Creo que cansé a Belu con el tema de Maxi, todo era excusa para hablar de él. Que mañana nos veríamos, que me encanta como es, que es sensible, que me matan sus ojos, y bla, bla, bla… Pobre Belu.
 Los lentes de contacto le quedan muy bien, se ve más segura de si misma. Yo con esto de la banda creo que estoy más abierta a hacer amistades en el curso, algunos me dan “cavida”, otros no, pero al menos lo intento.

Leo va al cuarto año del mismo secundario al que asisto yo. Me pareció muy extraño que se haya posado fuera tras la puerta de mi curso. Desde la ventana, desde allí me miraba, mandaba mensajes, se reía. Creo que de mí… ¿Se reirá de mí?
Sandra, la profesora de Biología, me vio muy distraída con él y se acercó a mi pupitre para regañarme. Y si, ¡él se burlaba de mí! ¡Hasta me señaló con el dedo! Qué infantil… Por suerte Sandra lo echó y yo reí última pero feliz.
Feliz estaba cuando Leo me tomó por asalto a la salida del colegio. Lo insulté y le pegué bastante. Se lo merecía. Cuando me dijo con quién estaba mensajeando pasé de la felicidad a la exaltación. Se lo dije a las chicas que caminaban tras de mi y se sorprendieron al igual que yo. Corrí junto a Leo y al atravesar la salida no pude verlo, hasta que me lo señaló.
Estaba en frente con su bici negra de montaña, con esa pose tan ¡Haaaaayy! El corazón se me aceleró y hubo una mezcla de felicidad y timidez. Leo lo saludó con un apretón de manos y ahora me tocaba a mí. Le besé los labios como un relámpago y miré disimuladamente tras de mí. Todas chusmoseaban.
-         ¿Y vos no tenés colegio hoy? – Le pregunté a mi Maxi.
-         Hoy no fui. Mi vieja no andaba bien. Estaba mensajeando, aburrido, con Leo y se me ocurrió tomar un poco de aire. – Me tomó por la cintura.
-         Bueno, ¿la llevas vos o la llevo yo? – Dijo Leo bromeando, pues él se iba en bici.
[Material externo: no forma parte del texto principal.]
(* ===== verification/HttpServer.v ===== *)
(** * The embedded HTTP server

    ext/http/server/http_server.h: HttpServer, its header parser, its request limits, the state
    machine of a connection and the callbacks for the events of the reactor; the calls made on the
    reactor and on the sockets are recorded in a log, which ServerLoop carries out.  What the kernel answers to [send] comes from
    a kernel with a state, the callbacks are functions, the date is a text (HttpDate has
    the one that is sent).

    The connection a handler works on is a reference into the map of connections; when the
    server erases it meanwhile, using it is a fault.  So is calling a null handler. *)
From S2P Require Export OrderedMap.

(** ** Requests and responses *)
Abbreviation header_list := (list (bytes * bytes)).

Record HttpRequest := MkHttpRequest {
  client : bytes;
  method : bytes;
  uri : bytes;
  protocol : bytes;
  req_headers : header_list;
  content : bytes;
}.

Record HttpResponse := MkHttpResponse {
  resp_code : Z;
  resp_message : bytes;
  resp_headers : header_list;
  resp_body : bytes;
}.

(** A callback gets the request and may change the response; [None] when it throws. *)
Definition CallbackFunction := HttpRequest → HttpResponse → option (Z * HttpResponse).

(** [HttpRequestCallback]: without a function it answers zero. *)
Definition HttpRequestCallback := option CallbackFunction.

Definition onHttpRequest (cb : HttpRequestCallback) (request : HttpRequest) (response : HttpResponse) : option (Z * HttpResponse) :=
  match cb with
  | Some callback => callback request response
  | None => Some (0%Z, response)
  end.

(** ** Parsing the headers

    A pointer into the NUL-terminated buffer is the rest of the text from there. *)
Definition deref (ptr : bytes) : ascii := hd NUL ptr.

(** The character a scan goes on over: neither the final NUL nor one of [stops]. *)
Definition scan (stops : bytes) (c : ascii) : bool := negb (ceq c NUL) && negb (existsb (ceq c) stops).

Definition CRLF_chars : bytes := ["013"%char; "010"%char].

Fixpoint equalsLowercased_loop (ptr mask : bytes) : bool :=
  match ptr, mask with
  | c :: ptr, m :: mask => if ceq (tolower c) m then equalsLowercased_loop ptr mask else false
  | [], [] => true
  | _, _ => false
  end.

Definition equalsLowercased (str mask : bytes) : bool := equalsLowercased_loop (cstr str) mask.

(** [first] says whether the next letter starts a word. *)
Fixpoint normalize_loop (first : bool) (s : bytes) : bytes :=
  match s with
  | [] => []
  | ch :: s =>
      if first then toupper ch :: normalize_loop false s
      else if ceq ch "-" then ch :: normalize_loop true s
      else tolower ch :: normalize_loop false s
  end.

Definition normalizeHeaderName (s : bytes) : bytes := normalize_loop true s.

(** A repeated header is appended to a non-empty value; [headers[name]] of a new name is empty. *)
Definition add_header (headers : header_list) (name value : bytes) : header_list :=
  let old := default [] (om_find name headers) in
  match old with
  | [] => om_set name value headers
  | _ => om_set name (old ++ B "," ++ value) headers
  end.

(** An optional carriage return and the line feed: the pointer after them. *)
Definition end_of_line (ptr : bytes) : option bytes :=
  let ptr := if ceq (deref ptr) "013" then tail ptr else ptr in
  if ceq (deref ptr) "010" then Some (tail ptr) else None.

(** The loop over the header lines; [None] for [return false], with the headers so far. *)
Fixpoint parseHeaders_loop (fuel : nat) (ptr : bytes) (headers : header_list) : header_list * option bytes :=
  match fuel with
  | O => (headers, None)
  | S fuel =>
      if ceq (deref ptr) "013" || ceq (deref ptr) "010" then (headers, Some ptr)
      else
        let raw_name := take_while (scan (B ": " ++ CRLF_chars)) ptr in
        let ptr := drop_while (scan (B ": " ++ CRLF_chars)) ptr in
        if negb (ceq (deref ptr) ":") then (headers, None)
        else
          let name := normalizeHeaderName raw_name in
          let ptr := drop_while (ceq " ") (tail ptr) in
          let value := take_while (scan CRLF_chars) ptr in
          let ptr := drop_while (scan CRLF_chars) ptr in
          let headers := add_header headers name value in
          match end_of_line ptr with
          | None => (headers, None)
          | Some ptr => parseHeaders_loop fuel ptr headers
          end
  end.

(** The request keeps what was assigned before a failure. *)
Definition parseHeaders (receiveBuffer : bytes) (r : HttpRequest) : HttpRequest * bool :=
  let word := scan (B " " ++ CRLF_chars) in
  let ptr := receiveBuffer in
  let m := take_while word ptr in
  let ptr := drop_while word ptr in
  if negb (ceq (deref ptr) " ") then (r, false)
  else
    let r := MkHttpRequest (client r) m (uri r) (protocol r) (req_headers r) (content r) in
    let ptr := drop_while (ceq " ") ptr in
    let u := take_while word ptr in
    let ptr := drop_while word ptr in
    if negb (ceq (deref ptr) " ") then (r, false)
    else
      let r := MkHttpRequest (client r) (method r) u (protocol r) (req_headers r) (content r) in
      let ptr := drop_while (ceq " ") ptr in
      let p := take_while word ptr in
      let ptr := drop_while word ptr in
      if negb (ceq (deref ptr) "013") && negb (ceq (deref ptr) "010") then (r, false)
      else
        let r := MkHttpRequest (client r) (method r) (uri r) p (req_headers r) (content r) in
        match end_of_line ptr with
        | None => (r, false)
        | Some ptr =>
            let '(headers, o) := parseHeaders_loop (S (length ptr)) ptr [] in
            let r := MkHttpRequest (client r) (method r) (uri r) (protocol r) headers (content r) in
            match o with
            | None => (r, false)
            | Some ptr => (r, match end_of_line ptr with Some _ => true | None => false end)
            end
        end.

(** ** Parsing what a client prints *)

(** No character a scan stops at. *)
Definition scans (stops s : bytes) : Prop := Forall (λ c, scan stops c = true) s.

Definition field_ok (f : bytes * bytes) : Prop :=
  scans (B ": " ++ CRLF_chars) f.1 ∧ scans CRLF_chars f.2 ∧ hd NUL f.2 ≠ " "%char.

Definition print_field (f : bytes * bytes) : bytes := f.1 ++ B ": " ++ f.2 ++ CRLF_chars.
Definition print_fields (fs : list (bytes * bytes)) : bytes := fs ≫= print_field.

(** The request line and the headers, with the empty line. *)
Definition print_head (m u p : bytes) (fs : list (bytes * bytes)) : bytes :=
  m ++ B " " ++ u ++ B " " ++ p ++ CRLF_chars ++ print_fields fs ++ CRLF_chars.

(** The fields as the server keeps them. *)
Definition collect (hs : header_list) (fs : list (bytes * bytes)) : header_list :=
  foldl (λ hs f, add_header hs (normalizeHeaderName f.1) f.2) hs fs.

Lemma scan_split stops s c r :
  scans stops s → scan stops c = false →
  take_while (scan stops) (s ++ c :: r) = s ∧ drop_while (scan stops) (s ++ c :: r) = c :: r.
Proof.
  intros Hs Hc. rewrite take_while_app, drop_while_app by done. cbn [take_while drop_while]. rewrite Hc.
  by rewrite app_nil_r.
Qed.

Lemma end_of_line_CRLF r : end_of_line (CRLF_chars ++ r) = Some r.
Proof. done. Qed.

Lemma skip_space r : hd NUL r ≠ " "%char → drop_while (ceq " ") r = r.
Proof. destruct r as [|c r]; [done|]. cbn [hd drop_while]. intros H. by rewrite (proj2 (ceq_false " " c)) by congruence. Qed.

Lemma length_print_field f : 4 ≤ length (print_field f).
Proof. unfold print_field. rewrite !length_app. simpl. lia. Qed.

Lemma parseHeaders_loop_fields fs r hs fuel :
  Forall field_ok fs → length (print_fields fs) < fuel →
  parseHeaders_loop fuel (print_fields fs ++ CRLF_chars ++ r) hs = (collect hs fs, Some (CRLF_chars ++ r)).
Proof.
  revert hs fuel. induction fs as [|f fs IH]; intros hs fuel Hfs Hf.
  - destruct fuel as [|fuel]; [simpl in Hf; lia|]. done.
  - apply list.Forall_cons in Hfs as [(Hn & Hv & Hsp) Hfs]. destruct fuel as [|fuel]; [lia|].
    unfold print_fields in *. rewrite bind_cons in *. fold (print_fields fs) in *. rewrite length_app in Hf.
    pose proof (length_print_field f) as Hl. destruct f as [n v]. cbn [fst snd] in *. unfold print_field.
    cbn [fst snd]. rewrite <-!(assoc_L (++)). set (rest := print_fields fs ++ CRLF_chars ++ r).
    change (B ": " ++ v ++ CRLF_chars ++ rest) with (":"%char :: " "%char :: v ++ CRLF_chars ++ rest).
    cbn [parseHeaders_loop].
    assert (Hd : ceq (deref (n ++ ":"%char :: " "%char :: v ++ CRLF_chars ++ rest)) "013" || ceq (deref (n ++ ":"%char :: " "%char :: v ++ CRLF_chars ++ rest)) "010" = false).
    { destruct n as [|c n]; [done|]. apply list.Forall_cons in Hn as [Hc _]. cbn [app deref hd].
      unfold scan in Hc. bprop. cbn [app B CRLF_chars String.list_ascii_of_string existsb] in *. bprop.
      by rewrite !(proj2 (ceq_false c _)). }
    rewrite Hd. destruct (scan_split _ n ":" (" "%char :: v ++ CRLF_chars ++ rest) Hn eq_refl) as [-> ->].
    cbn [deref hd]. rewrite ceq_refl. cbn [negb tail drop_while]. rewrite ceq_refl.
    rewrite skip_space by (destruct v; [done|exact Hsp]).
    change (CRLF_chars ++ rest) with ("013"%char :: "010"%char :: rest).
    destruct (scan_split _ v "013" ("010"%char :: rest) Hv eq_refl) as [-> ->].
    change (end_of_line ("013"%char :: "010"%char :: rest)) with (Some rest). cbn iota. subst rest. by apply IH; [|lia].
Qed.

Definition word_ok (s : bytes) : Prop := scans (B " " ++ CRLF_chars) s.

Lemma word_hd s r : word_ok s → s ≠ [] → hd NUL (s ++ r) ≠ " "%char.
Proof.
  destruct s as [|c s]; [done|]. intros [Hc _]%list.Forall_cons _. cbn [app hd]. intros ->. vm_compute in Hc. done.
Qed.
-         Si, claro. Claro que la llevo yo. ¿A no ser que quieras ir con él? – Me preguntó.
-         No. Pero tengo pollera. – Respondí con cara de boba.
-         No se te va a ver nada. – Me dijo sonriente.
Entonces esta es la segunda vez que esa bici soporta mi trasero, solo que esta vez sobre el caño. Él me miraba sonriente y yo tapaba el viento con la maño en la falda. Fue un dulce paseo y nos reímos mucho los tres, principalmente porque Maxi me bajaba las medias cuando pedaleaba.
Pararon frente a “mi” almacén. Leo tenía que comprar un atado de cigarrillos.
-         Cómprame uno. – Le dijo Maxi.
-         ¿Fumas? – Pregunté.
-         Si… ¿Te molesta verdad?
-         ¿Cómo es que recién me entero? – Pregunté.
-         Porque fumo muy poco, no es un vicio y solo me gusta fumar a solas con mi amante. – Miró a Leo sonriente.
-         Yo lo acompaño en todo ¿no es tierno? – Dijo entre risas.
-         Voy a tener que dejarlo por si algún día me presentas formalmente. – Me dijo indulgente.
-         Estaría bueno. – “¿Estaría bueno?” – Que dejes de fumar. – Aclaré y él rió por mi inocencia.